SUPPLIED DATA:
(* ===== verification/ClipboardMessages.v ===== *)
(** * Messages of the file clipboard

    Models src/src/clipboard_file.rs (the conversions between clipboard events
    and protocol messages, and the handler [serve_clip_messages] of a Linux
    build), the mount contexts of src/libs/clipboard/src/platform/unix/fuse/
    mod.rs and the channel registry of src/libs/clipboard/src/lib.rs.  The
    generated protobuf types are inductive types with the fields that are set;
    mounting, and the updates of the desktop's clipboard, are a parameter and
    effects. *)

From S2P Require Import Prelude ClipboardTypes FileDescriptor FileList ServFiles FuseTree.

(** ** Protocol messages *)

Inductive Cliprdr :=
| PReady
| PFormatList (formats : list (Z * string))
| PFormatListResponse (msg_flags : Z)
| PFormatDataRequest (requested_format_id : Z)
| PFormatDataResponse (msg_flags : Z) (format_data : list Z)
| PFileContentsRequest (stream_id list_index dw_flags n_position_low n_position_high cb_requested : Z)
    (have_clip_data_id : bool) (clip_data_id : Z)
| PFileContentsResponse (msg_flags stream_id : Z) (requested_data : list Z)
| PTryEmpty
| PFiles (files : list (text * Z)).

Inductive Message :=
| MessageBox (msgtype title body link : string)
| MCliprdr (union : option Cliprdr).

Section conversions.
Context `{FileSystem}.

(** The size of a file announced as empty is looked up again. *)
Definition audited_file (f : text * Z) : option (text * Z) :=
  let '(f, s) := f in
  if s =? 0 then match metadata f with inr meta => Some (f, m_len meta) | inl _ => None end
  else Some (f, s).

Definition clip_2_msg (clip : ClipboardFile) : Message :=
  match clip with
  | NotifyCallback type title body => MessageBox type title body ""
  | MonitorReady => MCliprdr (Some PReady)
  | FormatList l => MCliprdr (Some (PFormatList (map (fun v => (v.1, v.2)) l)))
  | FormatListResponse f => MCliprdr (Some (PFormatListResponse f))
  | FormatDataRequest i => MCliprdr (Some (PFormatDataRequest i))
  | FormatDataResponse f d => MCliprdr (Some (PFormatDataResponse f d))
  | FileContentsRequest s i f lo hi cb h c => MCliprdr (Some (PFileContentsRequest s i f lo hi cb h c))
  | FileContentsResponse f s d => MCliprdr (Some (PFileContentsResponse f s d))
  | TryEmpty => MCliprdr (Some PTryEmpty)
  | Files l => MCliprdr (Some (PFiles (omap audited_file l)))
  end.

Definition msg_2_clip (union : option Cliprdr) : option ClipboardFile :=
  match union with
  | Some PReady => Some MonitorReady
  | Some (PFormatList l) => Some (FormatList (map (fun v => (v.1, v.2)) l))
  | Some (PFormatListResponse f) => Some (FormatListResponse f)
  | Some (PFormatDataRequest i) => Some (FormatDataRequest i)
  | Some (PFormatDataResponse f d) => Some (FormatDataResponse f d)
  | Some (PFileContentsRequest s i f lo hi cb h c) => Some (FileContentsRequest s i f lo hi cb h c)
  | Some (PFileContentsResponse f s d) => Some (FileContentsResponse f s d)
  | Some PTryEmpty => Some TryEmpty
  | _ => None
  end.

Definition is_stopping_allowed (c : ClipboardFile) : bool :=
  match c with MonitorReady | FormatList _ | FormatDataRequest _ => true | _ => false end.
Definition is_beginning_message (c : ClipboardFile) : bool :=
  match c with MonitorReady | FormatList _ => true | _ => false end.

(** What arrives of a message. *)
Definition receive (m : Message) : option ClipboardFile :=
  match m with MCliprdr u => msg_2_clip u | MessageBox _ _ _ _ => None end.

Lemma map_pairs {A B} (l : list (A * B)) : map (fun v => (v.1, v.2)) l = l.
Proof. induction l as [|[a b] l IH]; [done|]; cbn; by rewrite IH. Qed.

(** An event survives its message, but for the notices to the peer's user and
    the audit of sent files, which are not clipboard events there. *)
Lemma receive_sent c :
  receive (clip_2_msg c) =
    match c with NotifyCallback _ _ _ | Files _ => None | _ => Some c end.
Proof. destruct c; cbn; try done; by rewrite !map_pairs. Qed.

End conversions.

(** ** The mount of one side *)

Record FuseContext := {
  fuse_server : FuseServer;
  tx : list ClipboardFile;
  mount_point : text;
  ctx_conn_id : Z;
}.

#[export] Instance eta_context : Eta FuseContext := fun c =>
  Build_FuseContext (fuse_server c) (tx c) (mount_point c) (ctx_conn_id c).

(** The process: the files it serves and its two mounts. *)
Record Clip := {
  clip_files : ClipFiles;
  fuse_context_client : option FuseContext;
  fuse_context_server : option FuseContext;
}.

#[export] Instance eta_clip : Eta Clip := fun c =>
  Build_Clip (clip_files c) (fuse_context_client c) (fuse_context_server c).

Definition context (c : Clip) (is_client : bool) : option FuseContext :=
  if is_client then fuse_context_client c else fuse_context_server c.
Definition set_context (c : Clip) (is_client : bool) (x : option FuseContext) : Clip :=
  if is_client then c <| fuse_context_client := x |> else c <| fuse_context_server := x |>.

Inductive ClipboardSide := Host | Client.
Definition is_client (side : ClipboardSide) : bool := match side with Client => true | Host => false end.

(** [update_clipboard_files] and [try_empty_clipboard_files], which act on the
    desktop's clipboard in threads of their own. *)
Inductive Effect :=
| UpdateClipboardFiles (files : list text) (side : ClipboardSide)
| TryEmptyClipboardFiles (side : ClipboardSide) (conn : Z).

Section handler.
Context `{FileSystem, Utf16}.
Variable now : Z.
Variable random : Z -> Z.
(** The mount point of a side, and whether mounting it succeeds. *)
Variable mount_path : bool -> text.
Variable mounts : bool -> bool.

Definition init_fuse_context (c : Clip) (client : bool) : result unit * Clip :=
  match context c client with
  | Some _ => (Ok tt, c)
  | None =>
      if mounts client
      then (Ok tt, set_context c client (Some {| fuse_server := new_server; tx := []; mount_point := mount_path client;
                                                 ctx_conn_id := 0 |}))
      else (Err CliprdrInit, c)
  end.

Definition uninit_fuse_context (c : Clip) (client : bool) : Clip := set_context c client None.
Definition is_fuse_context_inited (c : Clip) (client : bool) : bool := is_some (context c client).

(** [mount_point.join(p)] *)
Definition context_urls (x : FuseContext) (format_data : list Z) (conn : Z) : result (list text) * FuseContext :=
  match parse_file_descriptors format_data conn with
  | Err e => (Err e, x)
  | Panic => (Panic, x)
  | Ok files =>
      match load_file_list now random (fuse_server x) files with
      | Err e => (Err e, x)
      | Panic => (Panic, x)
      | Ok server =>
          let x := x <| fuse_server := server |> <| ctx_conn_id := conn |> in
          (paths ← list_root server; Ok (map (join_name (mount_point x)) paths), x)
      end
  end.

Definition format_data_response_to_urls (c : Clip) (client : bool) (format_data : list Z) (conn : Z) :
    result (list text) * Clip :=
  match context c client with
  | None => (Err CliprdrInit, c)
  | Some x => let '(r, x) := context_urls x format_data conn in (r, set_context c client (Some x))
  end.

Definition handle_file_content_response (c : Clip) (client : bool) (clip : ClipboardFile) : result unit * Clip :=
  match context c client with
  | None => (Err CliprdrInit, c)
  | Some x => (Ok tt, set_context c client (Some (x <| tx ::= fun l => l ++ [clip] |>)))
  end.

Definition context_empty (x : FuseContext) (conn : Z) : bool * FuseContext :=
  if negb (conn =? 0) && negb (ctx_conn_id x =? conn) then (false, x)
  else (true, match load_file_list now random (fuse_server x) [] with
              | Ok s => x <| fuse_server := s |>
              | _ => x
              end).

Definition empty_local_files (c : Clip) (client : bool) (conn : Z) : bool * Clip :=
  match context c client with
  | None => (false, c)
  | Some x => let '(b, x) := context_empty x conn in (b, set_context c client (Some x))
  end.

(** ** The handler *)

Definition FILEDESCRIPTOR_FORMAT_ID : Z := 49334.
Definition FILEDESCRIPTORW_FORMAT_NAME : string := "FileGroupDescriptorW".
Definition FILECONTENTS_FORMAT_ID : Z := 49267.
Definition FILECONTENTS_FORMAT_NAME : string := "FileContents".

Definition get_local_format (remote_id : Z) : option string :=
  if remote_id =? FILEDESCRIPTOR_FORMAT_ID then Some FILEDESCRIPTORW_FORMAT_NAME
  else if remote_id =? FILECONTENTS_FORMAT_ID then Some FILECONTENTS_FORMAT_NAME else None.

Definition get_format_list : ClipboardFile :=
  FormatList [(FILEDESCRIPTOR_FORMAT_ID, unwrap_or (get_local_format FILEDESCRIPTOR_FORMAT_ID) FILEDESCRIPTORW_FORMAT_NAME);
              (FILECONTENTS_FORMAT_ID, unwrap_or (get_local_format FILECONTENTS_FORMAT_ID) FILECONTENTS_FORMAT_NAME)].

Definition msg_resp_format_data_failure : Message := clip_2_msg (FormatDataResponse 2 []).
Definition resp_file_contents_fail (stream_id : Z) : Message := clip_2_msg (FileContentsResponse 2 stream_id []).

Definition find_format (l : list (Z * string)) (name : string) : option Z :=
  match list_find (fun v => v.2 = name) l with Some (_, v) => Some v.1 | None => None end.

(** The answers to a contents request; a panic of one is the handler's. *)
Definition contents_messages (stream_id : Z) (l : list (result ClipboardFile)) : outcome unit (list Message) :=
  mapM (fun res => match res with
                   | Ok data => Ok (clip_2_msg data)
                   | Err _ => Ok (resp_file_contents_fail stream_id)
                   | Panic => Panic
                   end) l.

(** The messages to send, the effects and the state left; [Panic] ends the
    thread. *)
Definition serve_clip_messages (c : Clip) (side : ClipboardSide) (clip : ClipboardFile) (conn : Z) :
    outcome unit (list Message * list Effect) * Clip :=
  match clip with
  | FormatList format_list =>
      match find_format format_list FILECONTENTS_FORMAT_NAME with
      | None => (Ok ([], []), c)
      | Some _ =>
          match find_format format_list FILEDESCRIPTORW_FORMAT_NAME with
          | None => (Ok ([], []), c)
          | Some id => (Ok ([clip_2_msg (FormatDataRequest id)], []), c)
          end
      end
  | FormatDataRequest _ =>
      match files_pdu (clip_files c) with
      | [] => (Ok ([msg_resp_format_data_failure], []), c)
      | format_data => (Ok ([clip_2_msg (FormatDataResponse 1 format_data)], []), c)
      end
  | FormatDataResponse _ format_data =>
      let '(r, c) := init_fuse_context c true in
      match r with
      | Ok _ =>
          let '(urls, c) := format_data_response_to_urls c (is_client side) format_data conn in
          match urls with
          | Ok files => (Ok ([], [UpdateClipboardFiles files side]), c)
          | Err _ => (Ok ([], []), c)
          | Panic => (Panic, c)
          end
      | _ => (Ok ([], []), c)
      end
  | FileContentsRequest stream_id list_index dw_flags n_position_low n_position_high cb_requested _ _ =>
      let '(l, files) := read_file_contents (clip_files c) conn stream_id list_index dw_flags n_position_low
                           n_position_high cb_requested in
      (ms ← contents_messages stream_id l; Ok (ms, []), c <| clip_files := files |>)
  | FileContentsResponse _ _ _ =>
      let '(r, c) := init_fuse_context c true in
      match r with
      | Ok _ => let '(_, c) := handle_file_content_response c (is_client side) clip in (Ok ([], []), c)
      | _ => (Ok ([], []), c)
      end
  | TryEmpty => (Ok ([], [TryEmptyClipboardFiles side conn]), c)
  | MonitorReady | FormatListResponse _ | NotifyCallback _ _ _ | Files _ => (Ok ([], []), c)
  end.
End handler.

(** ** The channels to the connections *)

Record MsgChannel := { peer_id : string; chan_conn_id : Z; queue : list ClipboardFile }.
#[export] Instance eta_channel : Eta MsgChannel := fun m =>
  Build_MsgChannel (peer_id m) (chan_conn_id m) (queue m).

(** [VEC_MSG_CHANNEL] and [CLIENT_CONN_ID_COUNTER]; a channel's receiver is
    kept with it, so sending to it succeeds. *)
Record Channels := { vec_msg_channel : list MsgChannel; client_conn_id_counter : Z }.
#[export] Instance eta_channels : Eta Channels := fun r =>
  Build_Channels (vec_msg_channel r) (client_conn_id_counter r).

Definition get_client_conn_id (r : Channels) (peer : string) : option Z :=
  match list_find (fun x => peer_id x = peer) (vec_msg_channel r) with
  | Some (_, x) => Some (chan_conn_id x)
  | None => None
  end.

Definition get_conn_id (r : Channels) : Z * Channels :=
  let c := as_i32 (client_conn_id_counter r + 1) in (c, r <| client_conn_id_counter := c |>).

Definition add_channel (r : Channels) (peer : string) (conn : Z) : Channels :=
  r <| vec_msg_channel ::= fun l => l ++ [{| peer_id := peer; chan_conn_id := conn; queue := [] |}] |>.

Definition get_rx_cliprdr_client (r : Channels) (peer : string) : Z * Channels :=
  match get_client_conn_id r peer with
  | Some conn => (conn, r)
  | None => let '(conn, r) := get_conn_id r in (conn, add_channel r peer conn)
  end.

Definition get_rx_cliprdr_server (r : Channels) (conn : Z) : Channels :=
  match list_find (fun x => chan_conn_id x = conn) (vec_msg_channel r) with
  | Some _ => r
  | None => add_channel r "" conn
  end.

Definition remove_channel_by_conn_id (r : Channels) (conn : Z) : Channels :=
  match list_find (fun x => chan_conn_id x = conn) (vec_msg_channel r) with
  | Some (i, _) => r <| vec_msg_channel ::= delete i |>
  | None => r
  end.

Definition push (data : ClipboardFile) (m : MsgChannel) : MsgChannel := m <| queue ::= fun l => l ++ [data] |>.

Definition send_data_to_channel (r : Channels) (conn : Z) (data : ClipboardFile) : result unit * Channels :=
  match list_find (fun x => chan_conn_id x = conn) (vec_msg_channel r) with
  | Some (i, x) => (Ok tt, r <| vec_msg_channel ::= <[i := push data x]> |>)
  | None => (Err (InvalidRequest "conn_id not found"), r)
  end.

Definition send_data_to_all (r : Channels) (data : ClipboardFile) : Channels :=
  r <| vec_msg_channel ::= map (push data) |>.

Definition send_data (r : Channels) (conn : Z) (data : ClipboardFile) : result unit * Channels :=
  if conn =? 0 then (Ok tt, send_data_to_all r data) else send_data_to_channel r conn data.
--
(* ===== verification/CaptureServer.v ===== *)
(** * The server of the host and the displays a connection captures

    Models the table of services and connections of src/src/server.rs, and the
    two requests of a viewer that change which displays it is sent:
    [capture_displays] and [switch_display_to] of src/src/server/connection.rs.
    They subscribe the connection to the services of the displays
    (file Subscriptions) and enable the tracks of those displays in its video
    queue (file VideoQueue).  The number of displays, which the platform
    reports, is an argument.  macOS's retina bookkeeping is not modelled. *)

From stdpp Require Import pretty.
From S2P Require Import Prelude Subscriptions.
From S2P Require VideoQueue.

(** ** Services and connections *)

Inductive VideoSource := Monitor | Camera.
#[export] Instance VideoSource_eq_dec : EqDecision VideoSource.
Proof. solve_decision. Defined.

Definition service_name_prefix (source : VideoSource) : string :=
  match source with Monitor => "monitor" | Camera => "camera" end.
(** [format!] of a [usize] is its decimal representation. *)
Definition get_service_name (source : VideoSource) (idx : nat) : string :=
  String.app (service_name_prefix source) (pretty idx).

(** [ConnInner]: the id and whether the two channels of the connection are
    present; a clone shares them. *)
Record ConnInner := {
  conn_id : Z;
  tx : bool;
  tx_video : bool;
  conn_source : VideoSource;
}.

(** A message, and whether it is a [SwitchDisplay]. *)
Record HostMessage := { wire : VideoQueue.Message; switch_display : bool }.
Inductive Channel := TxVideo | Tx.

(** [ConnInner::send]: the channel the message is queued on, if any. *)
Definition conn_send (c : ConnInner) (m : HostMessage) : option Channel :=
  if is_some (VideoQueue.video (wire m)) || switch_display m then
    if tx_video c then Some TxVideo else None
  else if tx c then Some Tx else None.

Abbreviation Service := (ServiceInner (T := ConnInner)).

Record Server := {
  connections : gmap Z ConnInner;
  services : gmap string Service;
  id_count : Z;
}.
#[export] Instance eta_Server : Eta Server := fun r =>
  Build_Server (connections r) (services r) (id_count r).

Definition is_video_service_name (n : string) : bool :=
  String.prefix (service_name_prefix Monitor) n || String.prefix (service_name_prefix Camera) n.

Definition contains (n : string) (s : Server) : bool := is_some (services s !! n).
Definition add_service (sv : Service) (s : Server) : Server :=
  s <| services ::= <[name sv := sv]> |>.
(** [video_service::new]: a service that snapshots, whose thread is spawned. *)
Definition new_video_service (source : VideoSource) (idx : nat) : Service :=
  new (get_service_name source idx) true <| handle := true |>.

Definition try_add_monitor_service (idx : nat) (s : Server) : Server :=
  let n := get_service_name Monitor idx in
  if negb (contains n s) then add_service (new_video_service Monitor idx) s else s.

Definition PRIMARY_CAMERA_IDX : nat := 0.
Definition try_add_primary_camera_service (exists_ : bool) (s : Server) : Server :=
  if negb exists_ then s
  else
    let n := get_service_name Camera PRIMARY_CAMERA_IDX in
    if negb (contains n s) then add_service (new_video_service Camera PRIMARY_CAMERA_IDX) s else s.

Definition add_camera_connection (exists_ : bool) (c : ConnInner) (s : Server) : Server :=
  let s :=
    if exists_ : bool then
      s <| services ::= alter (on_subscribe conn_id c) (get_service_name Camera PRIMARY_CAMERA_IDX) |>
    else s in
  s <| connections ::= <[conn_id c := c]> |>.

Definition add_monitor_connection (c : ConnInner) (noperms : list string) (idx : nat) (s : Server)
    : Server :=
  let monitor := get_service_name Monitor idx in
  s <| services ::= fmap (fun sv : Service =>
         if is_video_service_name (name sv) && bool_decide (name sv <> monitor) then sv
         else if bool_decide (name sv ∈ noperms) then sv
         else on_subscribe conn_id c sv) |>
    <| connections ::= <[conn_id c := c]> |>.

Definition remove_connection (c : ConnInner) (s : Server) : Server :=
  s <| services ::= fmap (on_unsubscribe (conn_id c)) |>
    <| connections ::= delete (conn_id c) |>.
==
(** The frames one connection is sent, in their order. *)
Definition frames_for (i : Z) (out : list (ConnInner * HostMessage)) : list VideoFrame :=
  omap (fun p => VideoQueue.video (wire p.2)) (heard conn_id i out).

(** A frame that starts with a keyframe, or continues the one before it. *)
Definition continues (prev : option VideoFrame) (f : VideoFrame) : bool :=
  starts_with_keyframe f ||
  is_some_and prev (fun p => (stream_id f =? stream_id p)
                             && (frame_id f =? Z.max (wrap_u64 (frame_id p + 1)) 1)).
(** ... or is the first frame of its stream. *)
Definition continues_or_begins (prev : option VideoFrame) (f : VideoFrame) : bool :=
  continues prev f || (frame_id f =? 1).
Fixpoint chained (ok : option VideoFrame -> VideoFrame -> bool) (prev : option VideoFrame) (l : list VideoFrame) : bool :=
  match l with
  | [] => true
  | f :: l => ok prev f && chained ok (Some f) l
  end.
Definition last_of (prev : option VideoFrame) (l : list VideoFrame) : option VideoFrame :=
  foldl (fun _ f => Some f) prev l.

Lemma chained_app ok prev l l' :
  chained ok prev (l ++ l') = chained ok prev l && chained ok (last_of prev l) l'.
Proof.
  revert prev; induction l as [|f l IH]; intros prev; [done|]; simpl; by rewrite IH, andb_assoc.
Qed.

EXERCISE BRIEF: Above are the records. Copy the lines beginning at the one that has "Definition empty_local_files (c" and ending with the one that has "FormatList format_list =>", unchanged.

SOLUTION:
Definition empty_local_files (c : Clip) (client : bool) (conn : Z) : bool * Clip :=
  match context c client with
  | None => (false, c)
  | Some x => let '(b, x) := context_empty x conn in (b, set_context c client (Some x))
  end.

(** ** The handler *)

Definition FILEDESCRIPTOR_FORMAT_ID : Z := 49334.
Definition FILEDESCRIPTORW_FORMAT_NAME : string := "FileGroupDescriptorW".
Definition FILECONTENTS_FORMAT_ID : Z := 49267.
Definition FILECONTENTS_FORMAT_NAME : string := "FileContents".

Definition get_local_format (remote_id : Z) : option string :=
  if remote_id =? FILEDESCRIPTOR_FORMAT_ID then Some FILEDESCRIPTORW_FORMAT_NAME
  else if remote_id =? FILECONTENTS_FORMAT_ID then Some FILECONTENTS_FORMAT_NAME else None.

Definition get_format_list : ClipboardFile :=
  FormatList [(FILEDESCRIPTOR_FORMAT_ID, unwrap_or (get_local_format FILEDESCRIPTOR_FORMAT_ID) FILEDESCRIPTORW_FORMAT_NAME);
              (FILECONTENTS_FORMAT_ID, unwrap_or (get_local_format FILECONTENTS_FORMAT_ID) FILECONTENTS_FORMAT_NAME)].

Definition msg_resp_format_data_failure : Message := clip_2_msg (FormatDataResponse 2 []).
Definition resp_file_contents_fail (stream_id : Z) : Message := clip_2_msg (FileContentsResponse 2 stream_id []).

Definition find_format (l : list (Z * string)) (name : string) : option Z :=
  match list_find (fun v => v.2 = name) l with Some (_, v) => Some v.1 | None => None end.

(** The answers to a contents request; a panic of one is the handler's. *)
Definition contents_messages (stream_id : Z) (l : list (result ClipboardFile)) : outcome unit (list Message) :=
  mapM (fun res => match res with
                   | Ok data => Ok (clip_2_msg data)
                   | Err _ => Ok (resp_file_contents_fail stream_id)
                   | Panic => Panic
                   end) l.

(** The messages to send, the effects and the state left; [Panic] ends the
    thread. *)
Definition serve_clip_messages (c : Clip) (side : ClipboardSide) (clip : ClipboardFile) (conn : Z) :
    outcome unit (list Message * list Effect) * Clip :=
  match clip with
  | FormatList format_list =>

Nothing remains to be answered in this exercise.